Assigned task » Return the lines below exactly, from the first one through the line that has "intros [= _ <-];". Leave out everything after it.

Source data »
* * *
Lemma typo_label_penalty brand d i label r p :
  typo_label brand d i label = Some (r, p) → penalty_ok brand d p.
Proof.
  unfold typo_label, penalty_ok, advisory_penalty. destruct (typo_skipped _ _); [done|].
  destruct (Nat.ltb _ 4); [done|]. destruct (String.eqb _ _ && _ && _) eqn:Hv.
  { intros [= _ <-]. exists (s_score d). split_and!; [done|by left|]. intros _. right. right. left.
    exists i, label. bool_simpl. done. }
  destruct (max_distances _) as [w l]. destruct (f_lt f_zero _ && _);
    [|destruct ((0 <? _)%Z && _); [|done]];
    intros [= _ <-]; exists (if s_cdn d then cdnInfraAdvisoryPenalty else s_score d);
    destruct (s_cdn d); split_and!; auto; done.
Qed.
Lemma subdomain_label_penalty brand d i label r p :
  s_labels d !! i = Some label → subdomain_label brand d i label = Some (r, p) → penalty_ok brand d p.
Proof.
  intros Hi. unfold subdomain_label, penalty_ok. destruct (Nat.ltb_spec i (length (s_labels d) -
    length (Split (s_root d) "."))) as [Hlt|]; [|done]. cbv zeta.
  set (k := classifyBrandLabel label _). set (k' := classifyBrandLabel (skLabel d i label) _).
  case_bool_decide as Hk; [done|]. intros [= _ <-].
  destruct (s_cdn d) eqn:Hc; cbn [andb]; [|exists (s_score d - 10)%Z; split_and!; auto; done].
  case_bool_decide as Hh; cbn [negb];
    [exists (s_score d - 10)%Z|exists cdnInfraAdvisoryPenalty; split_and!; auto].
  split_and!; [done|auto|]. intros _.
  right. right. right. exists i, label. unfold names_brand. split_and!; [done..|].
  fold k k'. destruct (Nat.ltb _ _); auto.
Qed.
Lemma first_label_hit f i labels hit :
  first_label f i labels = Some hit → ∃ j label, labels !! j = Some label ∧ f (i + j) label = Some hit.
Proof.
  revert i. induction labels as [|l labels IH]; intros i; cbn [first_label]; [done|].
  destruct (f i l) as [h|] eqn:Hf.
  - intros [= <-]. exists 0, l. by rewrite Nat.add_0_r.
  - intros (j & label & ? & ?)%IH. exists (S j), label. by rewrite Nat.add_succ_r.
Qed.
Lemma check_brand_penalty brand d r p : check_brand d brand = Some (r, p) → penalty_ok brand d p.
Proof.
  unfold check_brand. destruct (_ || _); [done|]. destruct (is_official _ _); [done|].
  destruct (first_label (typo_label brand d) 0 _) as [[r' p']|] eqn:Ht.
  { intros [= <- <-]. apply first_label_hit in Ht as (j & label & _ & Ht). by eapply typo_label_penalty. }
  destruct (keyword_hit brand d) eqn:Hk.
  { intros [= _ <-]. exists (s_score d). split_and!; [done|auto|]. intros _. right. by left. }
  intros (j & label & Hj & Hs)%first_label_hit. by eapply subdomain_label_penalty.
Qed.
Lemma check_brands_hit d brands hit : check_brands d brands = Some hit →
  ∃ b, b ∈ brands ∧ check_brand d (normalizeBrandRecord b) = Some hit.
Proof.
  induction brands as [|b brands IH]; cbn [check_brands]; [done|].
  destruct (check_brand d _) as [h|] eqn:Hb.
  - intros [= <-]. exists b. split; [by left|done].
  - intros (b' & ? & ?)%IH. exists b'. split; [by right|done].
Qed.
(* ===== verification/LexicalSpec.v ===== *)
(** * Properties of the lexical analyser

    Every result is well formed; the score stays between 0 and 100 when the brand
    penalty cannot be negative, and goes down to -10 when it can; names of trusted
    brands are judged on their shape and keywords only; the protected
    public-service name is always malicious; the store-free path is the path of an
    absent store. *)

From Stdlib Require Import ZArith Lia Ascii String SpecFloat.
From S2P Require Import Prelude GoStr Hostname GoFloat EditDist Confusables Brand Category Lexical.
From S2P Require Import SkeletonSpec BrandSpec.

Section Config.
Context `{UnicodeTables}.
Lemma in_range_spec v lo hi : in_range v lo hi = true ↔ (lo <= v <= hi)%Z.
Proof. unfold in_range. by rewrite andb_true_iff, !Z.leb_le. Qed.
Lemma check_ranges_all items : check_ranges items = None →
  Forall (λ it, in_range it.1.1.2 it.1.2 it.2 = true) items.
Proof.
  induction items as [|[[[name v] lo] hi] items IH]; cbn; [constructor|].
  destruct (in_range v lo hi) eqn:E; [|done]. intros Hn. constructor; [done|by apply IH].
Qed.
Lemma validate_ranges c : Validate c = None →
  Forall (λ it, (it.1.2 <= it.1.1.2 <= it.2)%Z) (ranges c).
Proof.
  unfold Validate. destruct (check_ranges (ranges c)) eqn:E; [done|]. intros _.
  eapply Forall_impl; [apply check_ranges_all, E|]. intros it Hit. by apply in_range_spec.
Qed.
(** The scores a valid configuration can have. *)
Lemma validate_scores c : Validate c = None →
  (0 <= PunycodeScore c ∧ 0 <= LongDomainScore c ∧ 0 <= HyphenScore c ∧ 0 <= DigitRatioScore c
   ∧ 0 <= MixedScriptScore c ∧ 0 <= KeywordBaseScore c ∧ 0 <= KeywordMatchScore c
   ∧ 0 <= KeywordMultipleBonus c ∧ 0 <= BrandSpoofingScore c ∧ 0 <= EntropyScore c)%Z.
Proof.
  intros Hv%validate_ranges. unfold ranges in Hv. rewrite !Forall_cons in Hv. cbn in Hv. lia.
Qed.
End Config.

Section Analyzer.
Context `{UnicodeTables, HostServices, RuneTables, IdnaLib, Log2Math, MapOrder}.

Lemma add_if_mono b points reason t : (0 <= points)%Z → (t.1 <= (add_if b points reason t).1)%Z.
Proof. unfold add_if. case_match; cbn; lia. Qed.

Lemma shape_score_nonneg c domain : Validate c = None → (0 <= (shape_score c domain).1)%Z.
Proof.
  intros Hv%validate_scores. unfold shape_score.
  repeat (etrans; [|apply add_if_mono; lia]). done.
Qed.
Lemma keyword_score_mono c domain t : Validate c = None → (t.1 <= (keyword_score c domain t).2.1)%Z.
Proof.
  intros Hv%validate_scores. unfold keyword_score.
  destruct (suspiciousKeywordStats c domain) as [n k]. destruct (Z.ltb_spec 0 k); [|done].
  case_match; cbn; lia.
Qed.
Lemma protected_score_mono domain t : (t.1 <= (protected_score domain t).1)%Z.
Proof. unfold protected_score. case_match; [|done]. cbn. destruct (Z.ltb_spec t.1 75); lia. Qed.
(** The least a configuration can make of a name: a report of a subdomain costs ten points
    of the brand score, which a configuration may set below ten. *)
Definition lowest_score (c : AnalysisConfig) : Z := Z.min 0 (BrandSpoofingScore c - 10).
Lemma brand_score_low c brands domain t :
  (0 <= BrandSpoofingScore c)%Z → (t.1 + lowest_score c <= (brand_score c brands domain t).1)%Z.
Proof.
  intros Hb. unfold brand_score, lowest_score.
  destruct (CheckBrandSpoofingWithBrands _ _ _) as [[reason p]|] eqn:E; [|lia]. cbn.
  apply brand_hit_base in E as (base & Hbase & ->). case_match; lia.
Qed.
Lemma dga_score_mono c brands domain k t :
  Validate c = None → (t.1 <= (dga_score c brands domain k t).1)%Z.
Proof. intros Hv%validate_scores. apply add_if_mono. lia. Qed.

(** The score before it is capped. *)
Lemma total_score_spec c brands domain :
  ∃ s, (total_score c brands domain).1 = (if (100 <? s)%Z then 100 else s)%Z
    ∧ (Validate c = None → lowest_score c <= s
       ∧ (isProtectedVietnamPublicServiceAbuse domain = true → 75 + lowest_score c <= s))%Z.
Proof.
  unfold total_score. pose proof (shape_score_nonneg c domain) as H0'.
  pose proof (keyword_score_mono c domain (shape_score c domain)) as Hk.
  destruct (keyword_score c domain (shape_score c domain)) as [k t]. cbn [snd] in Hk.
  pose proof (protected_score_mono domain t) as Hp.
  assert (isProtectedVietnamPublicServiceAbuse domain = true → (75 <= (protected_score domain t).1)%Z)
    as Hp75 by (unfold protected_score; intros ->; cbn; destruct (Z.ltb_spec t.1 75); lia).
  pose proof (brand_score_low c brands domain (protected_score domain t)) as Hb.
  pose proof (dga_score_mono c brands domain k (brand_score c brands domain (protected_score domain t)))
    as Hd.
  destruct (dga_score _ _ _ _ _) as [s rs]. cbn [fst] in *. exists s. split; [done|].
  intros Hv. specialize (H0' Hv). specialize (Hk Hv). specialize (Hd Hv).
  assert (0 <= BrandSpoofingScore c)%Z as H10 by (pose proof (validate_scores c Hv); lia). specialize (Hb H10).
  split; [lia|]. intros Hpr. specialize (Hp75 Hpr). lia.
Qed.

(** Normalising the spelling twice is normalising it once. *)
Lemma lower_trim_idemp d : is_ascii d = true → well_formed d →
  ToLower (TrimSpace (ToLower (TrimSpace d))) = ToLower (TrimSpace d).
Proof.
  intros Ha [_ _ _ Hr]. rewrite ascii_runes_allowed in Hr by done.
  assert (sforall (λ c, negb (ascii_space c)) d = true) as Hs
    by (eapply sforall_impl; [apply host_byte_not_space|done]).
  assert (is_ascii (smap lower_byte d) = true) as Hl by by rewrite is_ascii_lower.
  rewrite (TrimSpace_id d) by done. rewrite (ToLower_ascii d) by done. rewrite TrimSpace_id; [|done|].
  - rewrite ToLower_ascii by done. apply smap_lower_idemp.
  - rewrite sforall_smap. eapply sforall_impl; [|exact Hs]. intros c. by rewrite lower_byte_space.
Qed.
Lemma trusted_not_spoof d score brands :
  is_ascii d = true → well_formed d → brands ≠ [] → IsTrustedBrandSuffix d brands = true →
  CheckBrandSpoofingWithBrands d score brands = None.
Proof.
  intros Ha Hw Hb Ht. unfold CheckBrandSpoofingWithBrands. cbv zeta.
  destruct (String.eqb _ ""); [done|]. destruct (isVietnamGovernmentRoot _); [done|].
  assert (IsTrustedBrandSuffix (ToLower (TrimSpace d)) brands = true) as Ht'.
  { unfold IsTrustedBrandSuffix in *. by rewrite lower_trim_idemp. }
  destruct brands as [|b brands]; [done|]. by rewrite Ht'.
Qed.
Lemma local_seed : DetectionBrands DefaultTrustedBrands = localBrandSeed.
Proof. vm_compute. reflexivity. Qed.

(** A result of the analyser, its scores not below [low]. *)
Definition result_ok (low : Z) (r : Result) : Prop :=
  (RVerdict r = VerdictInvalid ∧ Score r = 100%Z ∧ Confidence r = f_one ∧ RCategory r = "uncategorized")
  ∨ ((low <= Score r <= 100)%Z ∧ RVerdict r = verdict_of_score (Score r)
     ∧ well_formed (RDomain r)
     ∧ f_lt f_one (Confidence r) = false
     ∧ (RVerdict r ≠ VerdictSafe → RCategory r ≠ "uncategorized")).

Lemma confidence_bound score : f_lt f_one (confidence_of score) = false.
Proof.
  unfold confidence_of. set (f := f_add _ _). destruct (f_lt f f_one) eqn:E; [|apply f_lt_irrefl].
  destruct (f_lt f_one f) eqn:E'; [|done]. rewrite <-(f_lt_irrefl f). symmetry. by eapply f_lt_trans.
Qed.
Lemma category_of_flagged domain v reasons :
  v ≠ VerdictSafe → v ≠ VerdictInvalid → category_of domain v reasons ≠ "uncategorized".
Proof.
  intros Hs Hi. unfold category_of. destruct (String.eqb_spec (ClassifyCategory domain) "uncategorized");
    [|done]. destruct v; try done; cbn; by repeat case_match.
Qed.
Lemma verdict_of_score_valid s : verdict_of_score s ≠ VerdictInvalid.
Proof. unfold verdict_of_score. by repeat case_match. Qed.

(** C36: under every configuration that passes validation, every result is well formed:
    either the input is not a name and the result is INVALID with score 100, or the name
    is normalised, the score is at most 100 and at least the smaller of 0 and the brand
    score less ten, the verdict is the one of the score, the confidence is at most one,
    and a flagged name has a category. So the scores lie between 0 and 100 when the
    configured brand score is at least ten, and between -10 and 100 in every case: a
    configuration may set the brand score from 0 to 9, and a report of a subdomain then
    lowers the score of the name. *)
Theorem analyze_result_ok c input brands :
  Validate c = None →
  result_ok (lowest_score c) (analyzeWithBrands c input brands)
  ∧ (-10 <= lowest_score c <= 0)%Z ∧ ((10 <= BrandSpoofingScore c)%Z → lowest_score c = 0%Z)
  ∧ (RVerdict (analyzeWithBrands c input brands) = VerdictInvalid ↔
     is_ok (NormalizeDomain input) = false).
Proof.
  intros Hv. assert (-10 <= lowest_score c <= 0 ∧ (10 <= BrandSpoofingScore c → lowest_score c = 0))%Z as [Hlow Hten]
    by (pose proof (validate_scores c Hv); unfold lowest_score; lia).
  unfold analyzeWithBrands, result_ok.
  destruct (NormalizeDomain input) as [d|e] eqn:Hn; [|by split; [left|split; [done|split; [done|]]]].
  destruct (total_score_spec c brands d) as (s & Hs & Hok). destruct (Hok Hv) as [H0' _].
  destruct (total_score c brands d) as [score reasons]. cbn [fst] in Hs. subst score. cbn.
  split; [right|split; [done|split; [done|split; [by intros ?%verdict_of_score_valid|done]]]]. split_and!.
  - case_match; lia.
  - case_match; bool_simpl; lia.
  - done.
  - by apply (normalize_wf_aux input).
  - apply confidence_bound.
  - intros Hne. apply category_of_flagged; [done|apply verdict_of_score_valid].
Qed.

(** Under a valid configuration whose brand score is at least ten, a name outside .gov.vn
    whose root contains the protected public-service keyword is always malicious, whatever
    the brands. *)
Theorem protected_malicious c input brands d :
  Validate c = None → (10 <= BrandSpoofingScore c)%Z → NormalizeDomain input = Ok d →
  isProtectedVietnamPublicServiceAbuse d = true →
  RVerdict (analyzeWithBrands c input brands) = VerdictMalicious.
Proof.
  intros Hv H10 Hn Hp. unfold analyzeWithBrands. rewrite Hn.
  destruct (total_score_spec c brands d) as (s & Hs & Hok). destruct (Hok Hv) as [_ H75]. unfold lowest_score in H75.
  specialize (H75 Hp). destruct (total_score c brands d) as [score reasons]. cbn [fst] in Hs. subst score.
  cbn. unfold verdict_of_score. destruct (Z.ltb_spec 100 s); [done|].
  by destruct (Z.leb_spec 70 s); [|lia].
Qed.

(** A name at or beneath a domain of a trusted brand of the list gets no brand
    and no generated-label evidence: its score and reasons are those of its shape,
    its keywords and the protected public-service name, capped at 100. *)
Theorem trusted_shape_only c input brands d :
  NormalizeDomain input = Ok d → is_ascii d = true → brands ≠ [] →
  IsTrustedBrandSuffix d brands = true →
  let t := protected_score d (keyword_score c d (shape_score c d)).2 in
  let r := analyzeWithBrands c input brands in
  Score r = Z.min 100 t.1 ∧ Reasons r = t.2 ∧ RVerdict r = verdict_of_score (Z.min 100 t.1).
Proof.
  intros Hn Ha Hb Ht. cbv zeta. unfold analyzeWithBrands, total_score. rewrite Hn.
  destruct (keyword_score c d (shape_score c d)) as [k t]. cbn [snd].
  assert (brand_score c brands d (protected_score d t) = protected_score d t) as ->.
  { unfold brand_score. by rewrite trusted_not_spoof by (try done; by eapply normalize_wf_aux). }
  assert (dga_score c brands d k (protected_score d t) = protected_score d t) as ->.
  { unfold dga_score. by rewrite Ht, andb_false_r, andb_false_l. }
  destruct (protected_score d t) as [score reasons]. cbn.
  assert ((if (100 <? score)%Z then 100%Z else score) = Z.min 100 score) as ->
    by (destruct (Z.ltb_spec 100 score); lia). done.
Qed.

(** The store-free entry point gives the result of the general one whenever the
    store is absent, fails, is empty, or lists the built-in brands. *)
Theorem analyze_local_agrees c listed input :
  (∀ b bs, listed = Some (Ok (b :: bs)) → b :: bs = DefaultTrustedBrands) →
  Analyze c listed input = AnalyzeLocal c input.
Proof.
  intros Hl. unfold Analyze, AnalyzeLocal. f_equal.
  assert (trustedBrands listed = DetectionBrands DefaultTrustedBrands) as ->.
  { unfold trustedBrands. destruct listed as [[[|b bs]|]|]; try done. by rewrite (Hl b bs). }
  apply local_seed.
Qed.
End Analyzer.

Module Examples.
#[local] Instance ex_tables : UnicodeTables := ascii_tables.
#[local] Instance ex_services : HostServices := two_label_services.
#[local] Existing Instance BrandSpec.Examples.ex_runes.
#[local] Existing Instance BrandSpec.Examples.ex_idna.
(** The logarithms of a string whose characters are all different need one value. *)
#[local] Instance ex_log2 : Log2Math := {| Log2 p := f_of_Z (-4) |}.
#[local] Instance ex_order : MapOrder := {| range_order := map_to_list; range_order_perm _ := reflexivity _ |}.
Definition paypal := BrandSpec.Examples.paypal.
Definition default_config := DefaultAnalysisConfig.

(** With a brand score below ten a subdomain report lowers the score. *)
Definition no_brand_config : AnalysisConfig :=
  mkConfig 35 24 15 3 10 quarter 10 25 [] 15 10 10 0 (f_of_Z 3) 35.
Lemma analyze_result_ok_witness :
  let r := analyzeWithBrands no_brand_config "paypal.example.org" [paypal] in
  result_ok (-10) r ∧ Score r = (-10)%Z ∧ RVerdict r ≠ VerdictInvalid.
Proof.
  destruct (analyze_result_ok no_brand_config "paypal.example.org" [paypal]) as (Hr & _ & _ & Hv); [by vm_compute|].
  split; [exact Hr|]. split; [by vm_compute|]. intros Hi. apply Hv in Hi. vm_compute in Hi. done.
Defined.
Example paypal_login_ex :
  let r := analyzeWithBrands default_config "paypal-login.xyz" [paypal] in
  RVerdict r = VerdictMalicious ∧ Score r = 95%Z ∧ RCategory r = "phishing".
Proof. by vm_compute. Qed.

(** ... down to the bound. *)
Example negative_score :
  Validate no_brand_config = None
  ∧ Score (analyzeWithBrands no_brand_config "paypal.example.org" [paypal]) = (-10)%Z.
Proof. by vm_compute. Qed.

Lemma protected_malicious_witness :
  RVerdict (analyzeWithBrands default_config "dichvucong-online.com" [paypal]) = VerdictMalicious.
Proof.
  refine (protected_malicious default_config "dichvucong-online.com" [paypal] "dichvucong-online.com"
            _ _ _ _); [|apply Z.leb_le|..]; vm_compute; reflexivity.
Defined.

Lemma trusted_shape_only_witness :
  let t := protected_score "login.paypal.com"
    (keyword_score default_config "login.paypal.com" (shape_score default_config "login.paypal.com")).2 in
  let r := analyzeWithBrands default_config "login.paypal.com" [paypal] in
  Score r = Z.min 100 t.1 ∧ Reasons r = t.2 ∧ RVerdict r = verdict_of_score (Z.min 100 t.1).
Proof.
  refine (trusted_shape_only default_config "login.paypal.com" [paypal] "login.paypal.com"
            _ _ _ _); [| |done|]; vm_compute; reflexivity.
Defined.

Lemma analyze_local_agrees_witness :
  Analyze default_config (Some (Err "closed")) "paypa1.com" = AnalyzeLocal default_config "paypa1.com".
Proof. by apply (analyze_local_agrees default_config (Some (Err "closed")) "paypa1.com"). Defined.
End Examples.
* * *
Your response »
Lemma typo_label_penalty brand d i label r p :
  typo_label brand d i label = Some (r, p) → penalty_ok brand d p.
Proof.
  unfold typo_label, penalty_ok, advisory_penalty. destruct (typo_skipped _ _); [done|].
  destruct (Nat.ltb _ 4); [done|]. destruct (String.eqb _ _ && _ && _) eqn:Hv.
  { intros [= _ <-]. exists (s_score d). split_and!; [done|by left|]. intros _. right. right. left.
    exists i, label. bool_simpl. done. }
  destruct (max_distances _) as [w l]. destruct (f_lt f_zero _ && _);
    [|destruct ((0 <? _)%Z && _); [|done]];
    intros [= _ <-]; exists (if s_cdn d then cdnInfraAdvisoryPenalty else s_score d);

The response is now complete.